Дело в том, что, полюбив девушку Нину и заботясь в основном о том, как бы найти время и возможности для свиданий с ней (за пределы завода ему выходить запрещено), Вилли вскоре вызывает весьма горячее чувство со стороны лагерного врача Марии Петровны. Вначале ее медицинское усердие по отношению к нему не кажется Вилли чрезмерным, но вскоре он начинает понимать, что что-то тут не то: "Вся эта забота, это прямо-таки личное участие - для какого-то военнопленного? Но это же не нормально, этого просто не может быть". Так оно и есть: дыма без огня не бывает. И приходится Вилли встречаться сразу с обеими женщинами.

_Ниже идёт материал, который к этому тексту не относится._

(** Started with at most [b] responses left, [m] does not run out of fuel,
    and leaves at most [b] responses. *)
Definition within (b : nat) {A} (m : M A) : Prop :=
  forall st,
    (length (script st) <= b)%nat ->
    fst (m st) <> Abort OutOfFuel
    /\ (length (script (snd (m st))) <= b)%nat.

(* ================================================================== *)
(** ** A process lifetime: calls on one client, one after the other *)

Inductive call : Type :=
| CallDoRequest (req : request) (attempt : Z)
| CallAuthenticate
| CallEnsureToken
| CallGetJson (endpoint : string) (params : pydict)
| CallCollect (endpoint : string) (root_keys : list string) (params : pydict)
              (annotate : callback) (per_page_site_delay : bool)
| CallPagedCollect (endpoint : string) (base_params : pydict)
                   (root_keys : list string)
| CallListDevices (py_str : json -> string) (sort_expr : string)
| CallListSites (sort_expr : string)
| CallListClients (try_global : bool) (site_id : string)
| Idle (elapsed : Q) (responses : list response).
    (* between calls: time passes, the vendor's future answers change *)

Definition run_call (fuel : nat) (c : call) (st : state) : state :=
  match c with
  | CallDoRequest req attempt => snd (_do_request fuel req attempt st)
  | CallAuthenticate => snd (_authenticate fuel st)
  | CallEnsureToken => snd (_ensure_token fuel st)
  | CallGetJson endpoint params => snd (_get_json fuel endpoint params st)
  | CallCollect endpoint root_keys params annotate delay =>
      snd (_cursor_or_offset_collect fuel endpoint root_keys params annotate
             delay st)
  | CallPagedCollect endpoint base_params root_keys =>
      snd (_paged_collect fuel endpoint base_params root_keys st)
  | CallListDevices py_str sort_expr =>
      snd (list_devices py_str fuel sort_expr st)
  | CallListSites sort_expr => snd (list_sites fuel sort_expr st)
  | CallListClients try_global site_id =>
      snd (list_clients_single_site fuel try_global site_id st)
  | Idle elapsed responses =>
      set_world (clock st + elapsed)%Q responses (trace st) st
  end.
(** X23: the values a field's filter menu offers are the field's distinct
    coerced values, which are its header values; a filter that allows all of
    them keeps every record. *)
Theorem filter_menu_offers_the_header_values (data : list DataItem) field :
  let offered := uniqueValues localeCompareNumeric data field in
  (forall v, In v offered <-> exists item, In item data /\ coerced item field = v)
  /\ List.NoDup offered
  /\ Permutation (List.map (fun v => [v]) offered) (getNestedKeys data [field])
  /\ filterData data [{| filterField := field; filterValues := offered |}]
     = data.
Proof.
  intros offered. subst offered. unfold uniqueValues.
  rewrite fold_setAdd_map.
  set (cmp := fun a b : string => _).
  assert (Hin : forall v,
            In v (JS.sort cmp (collectValues data field))
            <-> exists item, In item data /\ coerced item field = v).
  { intros v. rewrite sort_In, collectValues_In. unfold coercedValues.
    rewrite in_map_iff. split; intros (item & H1 & H2); exists item; tauto. }
  split; [exact Hin|]. split; [apply sort_NoDup, collectValues_NoDup|]. split.
  - rewrite getNestedKeys_cartesian. cbn [List.map].
    rewrite cartesian_single. unfold sortedValues. rewrite <- collectValues_distinct.
    apply Permutation_map.
    etransitivity; [apply sort_Permutation|].
    symmetry. apply sort_Permutation.
  - unfold filterData. rewrite <- (filter_true data) at 2.
    apply filter_ext_In. intros item Hitem. simpl. rewrite andb_true_r.
    destruct (length _ =? 0)%nat; [reflexivity|].
    unfold includes. apply existsb_exists. exists (coerced item field).
    split; [|apply String.eqb_refl]. apply Hin. now exists item.
Qed.

End FilterMenu.

Section FieldList.

Context `{Intl}.

Lemma activeFilters_pass (item : DataItem) activeFilters :
  forallb
    (fun '(field, values) =>
       if (length values =? 0)%nat then true
       else includes values (coerced item field))
    activeFilters
  = forallb
      (fun filter =>
         if (length (filterValues filter) =? 0)%nat then true
         else includes (filterValues filter) (coerced item (filterField filter)))
      (List.map
         (fun '(field, values) =>
            {| filterField := field; filterValues := values |})
         (List.filter (fun '(_, values) => (0 <? length values)%nat)
            activeFilters)).
Proof.
  induction activeFilters as [|[field values] rest IH]; [reflexivity|].
  cbn [forallb List.filter]. rewrite IH.
  destruct values as [|v values]; reflexivity.
Qed.

Lemma fieldDistinctCounts_lookup data availableFields activeFilters fieldState
  aggregationType valueField field :
  In field availableFields ->
  fieldDistinctCounts data availableFields activeFilters !! field
  = Some
      (distinctCount
         (filterData data
            (filters (pivotConfig fieldState aggregationType activeFilters valueField)))
         field).
Proof.
  intros Hin. unfold fieldDistinctCounts. cbv zeta.
  erewrite (filter_ext_In _ _ data)
    by (intros item _; apply activeFilters_pass).
  rewrite (fold_insert_lookup
             (fun field =>
                length
                  (fold_left
                     (fun uniqueValues item =>
                        JS.setAdd uniqueValues (coerced item field))
                     _ []))) by assumption.
  f_equal. now rewrite distinctCount_length.
Qed.

(** X24: the fields the field list disables are the fields the asynchronous
    builder rejects: the distinct count the list computes for a field is the
    count the builder validates. So, with a token that is not cancelled at
    the invocation and with row and column fields taken from the available
    fields, the builder raises a cardinality error exactly when the list's
    condition holds for a row or column field. *)
Theorem disabled_fields_are_the_rejected_fields
  data fieldState aggregationType activeFilters valueField signal threshold :
  let config := pivotConfig fieldState aggregationType activeFilters valueField in
  let counts :=
    fieldDistinctCounts data (FieldState.availableFields fieldState)
      activeFilters in
  let filteredData := filterData data (filters config) in
  (forall field, In field (rows config ++ columns config) ->
     In field (FieldState.availableFields fieldState)) ->
  aborted signal 0 = false ->
  (forall field, In field (FieldState.availableFields fieldState) ->
     counts !! field = Some (distinctCount filteredData field)
     /\ isDisabled counts threshold field
        = exceedsLimit filteredData threshold field)
  /\ (cardinalityExceeded
        (settle (generatePivotTableAsync data config signal (Some threshold)))
      <-> exists field,
            In field (rows config ++ columns config)
            /\ isDisabled counts threshold field = true).
Proof.
  intros config counts filteredData Havailable Hsignal.
  assert (Hcounts : forall field,
            In field (FieldState.availableFields fieldState) ->
            counts !! field = Some (distinctCount filteredData field)
            /\ isDisabled counts threshold field
               = exceedsLimit filteredData threshold field).
  { intros field Hfield.
    pose proof (fieldDistinctCounts_lookup data _ activeFilters fieldState
                  aggregationType valueField field Hfield) as Hlookup.
    fold config in Hlookup. fold filteredData in Hlookup. fold counts in Hlookup.
    split; [exact Hlookup|]. unfold isDisabled. now rewrite Hlookup. }
  split; [exact Hcounts|].
  unfold settle. rewrite async_run. cbv zeta. simpl default.
  fold filteredData. rewrite Hsignal.
  destruct (find (exceedsLimit filteredData threshold) (rows config))
    as [field|] eqn:Hrows.
  { apply find_some in Hrows as [Hin Hex]. split; [|easy]. intros _.
    exists field. split; [apply in_or_app; now left|].
    rewrite (proj2 (Hcounts field (Havailable field ltac:(apply in_or_app; now left)))).
    exact Hex. }
  destruct (find (exceedsLimit filteredData threshold) (columns config))
    as [field|] eqn:Hcolumns.
  { apply find_some in Hcolumns as [Hin Hex]. split; [|easy]. intros _.
    exists field. split; [apply in_or_app; now right|].
    rewrite (proj2 (Hcounts field (Havailable field ltac:(apply in_or_app; now right)))).
    exact Hex. }
  assert (Hnone : forall field, In field (rows config ++ columns config) ->
            isDisabled counts threshold field = false).
  { intros field Hfield.
    rewrite (proj2 (Hcounts field (Havailable field Hfield))).
    unfold exceedsLimit. apply Z.ltb_ge.
    apply in_app_or in Hfield as [Hfield|Hfield].
    - now apply (proj1 (find_exceedsLimit_None _ _ _) Hrows).
    - now apply (proj1 (find_exceedsLimit_None _ _ _) Hcolumns). }
  split.
  - destruct (existsb (aborted signal) _); contradiction.
  - intros (field & Hfield & Hdisabled).
    rewrite (Hnone field Hfield) in Hdisabled. discriminate.
Qed.

Lemma filter_other_shorter (fields : list string) name :
  In name fields ->
  (length (List.filter (fun f => negb (String.eqb f name)) fields)
   < length fields)%nat.
Proof.
  induction fields as [|f fields IH]; [contradiction|].
  intros [->|Hin]; simpl.
  - rewrite String.eqb_refl. simpl.
    pose proof (List.filter_length_le (fun f => negb (String.eqb f name)) fields).
    lia.
  - specialize (IH Hin). destruct (negb (String.eqb f name)); simpl; lia.
Qed.
(** * covoiturage-ci: reservation lifecycle and seat inventory

    A shallow embedding of the models and services of the backend
    (src/backend/src/models/{trip,reservation,user}.py and
    src/backend/src/services/{trip,reservation}.py), and the properties of
    the reservation lifecycle established on it.

    Conventions of the embedding:
    - Python [int] is [Z]; Python [float] (and the SQL Float columns) is the
      binary64 type [float] of the kernel, with the same rounding.
    - A SQLAlchemy table is a finite map from primary key to row; an ORM
      object is the row stored under its key, so a mutation of the object is
      a mutation of the row.  [db.commit()] and [db.refresh()] are the
      identity on this state.
    - Methods and services run in a state-and-exception monad: the state is
      the object ([self]) for model methods and the database for services.
      The state returned next to an exception is the state at the [raise].
    - [datetime.now(timezone.utc)] is the instant [now] handed to the
      operation, and so is a SQL [func.now()] assigned to a column (the
      database evaluates it at the commit).  A [func.now()] compared in
      Python is a clause, not an instant: see [Trip.is_bookable].
    - Columns that no guard reads and no operation writes (addresses,
      coordinates, vehicle description, ...) are left out of the records. *)

From Stdlib Require Import ZArith Lia.
From Stdlib Require Import PrimFloat SpecFloat FloatOps.
From stdpp Require Import gmap strings.

Local Open Scope Z_scope.
#[local] Set Warnings "-inexact-float".

(** ** Exceptions and the state-and-exception monad *)

(** fastapi.status codes used by the services. *)
Definition HTTP_400_BAD_REQUEST : Z := 400.
Definition HTTP_403_FORBIDDEN : Z := 403.
Definition HTTP_404_NOT_FOUND : Z := 404.

Inductive Exception : Type :=
| HTTPException (status_code : Z)
| AttributeError      (* attribute access on [None] *)
| ZeroDivisionError
| TypeError.          (* truth value of a SQL clause *)

Inductive Result (A : Type) : Type :=
| Ok (a : A)
| Raised (e : Exception).
Arguments Ok {A} a.
Arguments Raised {A} e.

Definition M (S A : Type) : Type := S -> Result A * S.

Definition ret {S A : Type} (a : A) : M S A := fun s => (Ok a, s).

Definition raise {S A : Type} (e : Exception) : M S A := fun s => (Raised e, s).

Definition bind {S A B : Type} (m : M S A) (k : A -> M S B) : M S B :=
  fun s =>
    match m s with
    | (Ok a, s') => k a s'
    | (Raised e, s') => (Raised e, s')
    end.

Definition get {S : Type} : M S S := fun s => (Ok s, s).

Definition modify {S : Type} (f : S -> S) : M S unit := fun s => (Ok tt, f s).

Notation "x <- m ;; k" := (bind m (fun x => k))
  (at level 100, m at next level, right associativity).
Notation "m ;;; k" := (bind m (fun _ => k))
  (at level 100, right associativity).

(** [if cond: raise e] *)
Definition raise_if {S : Type} (cond : Prop) `{!Decision cond} (e : Exception) : M S unit :=
  if decide cond then raise e else ret tt.

(** [if cond: body] *)
Definition when {S : Type} (cond : Prop) `{!Decision cond} (body : M S unit) : M S unit :=
  if decide cond then body else ret tt.

#[global] Instance nat_ge_dec (x y : nat) : Decision (x >= y)%nat :=
  decide (y <= x)%nat.

(** Python's conversion of an [int] operand in mixed arithmetic: the
    nearest binary64 value, ties to even.  (Beyond the binary64 range Python
    raises OverflowError where this gives an infinity; no Integer column
    holds such a value.) *)
Definition float_of_int (z : Z) : float :=
  SF2Prim (binary_normalize prec emax z 0 false).

(** Truth value of an [Optional[str]]: [None] and the empty string are false. *)
Definition truthy (s : option string) : Prop :=
  match s with
  | Some x => x <> EmptyString
  | None => False
  end.

#[global] Instance truthy_dec (s : option string) : Decision (truthy s).
Proof. destruct s as [x|]; simpl; [apply _ | right; tauto]. Defined.

(** ** models/trip.py *)

Module TripStatus.
Inductive t : Set := ACTIVE | FULL | STARTED | COMPLETED | CANCELLED.
#[global] Instance eq_dec : EqDecision t.
Proof. solve_decision. Defined.
End TripStatus.

Module Trip.
Import TripStatus.

Record t : Type := mk {
  id : Z;
  driver_id : Z;
  departure_datetime : Z;
  total_seats : Z;
  available_seats : Z;
  price_per_seat : float;
  status : TripStatus.t
}.

Definition set_available_seats (v : Z) (self : t) : t :=
  mk (id self) (driver_id self) (departure_datetime self) (total_seats self)
     v (price_per_seat self) (status self).

Definition set_status (v : TripStatus.t) (self : t) : t :=
  mk (id self) (driver_id self) (departure_datetime self) (total_seats self)
     (available_seats self) (price_per_seat self) v.

(** [self.departure_datetime > func.now()] on a loaded row compares a
    [datetime] with a SQL function element: Python does not decide it, the
    reflected operator of SQLAlchemy builds the clause
    [now() < :departure_datetime]. *)
Inductive Clause : Type :=
| DepartsAfterNow (departure_datetime : Z).

(** What an [and] chain that ends in such a comparison evaluates to. *)
Inductive BoolOrClause : Type :=
| PyBool (b : bool)
| PyClause (c : Clause).

(** [a and b] for a Boolean [a]: [a] itself when it is false, else [b]. *)
Definition py_and (a : bool) (b : BoolOrClause) : BoolOrClause :=
  if a then b else PyBool false.

(** The truth value that [if] and [and] ask of a value: an ordering clause
    has none, SQLAlchemy raises [TypeError]. *)
Definition truth {S : Type} (v : BoolOrClause) : M S bool :=
  match v with
  | PyBool b => ret b
  | PyClause _ => raise TypeError
  end.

Причем если Нина - даром что молодая - никаких иллюзий не питает, понимая, что возлюбленный рано или поздно возвратится в Германию, и почти принуждает его уехать, то Маша, которая существенно старше (ему - 20, ей -35), строит вполне конкретные планы их общего совместного существования в СССР - например, где-нибудь в сельской больнице.

Однако помимо русских женщин, есть еще мать, оставшаяся на родине; да и сама родина - тоже не пустой звук. Именно ее Вилли и выбирает. Да и стандарты советской "свободы" для него немыслимы. В конце концов он уезжает. Причем благодаря Маше, которая в последний момент проявила истинную самоотверженность и, пользуясь своими знакомствами (офицер все-таки), добыла для любимого человека место в эшелоне, который должен увезти его далеко и безвозвратно.

В общем, невесело заканчивается эта история - да и может ли быть веселой история пленного? И все же книга Биркемайера на фоне мемуарной литературы подобного рода выделяется некоей особой интонацией, причудливым сочетанием разноплановых сюжетов, разнородных эмоций и переживаний. Ради этого своеобразия ее, пожалуй, стоит почитать.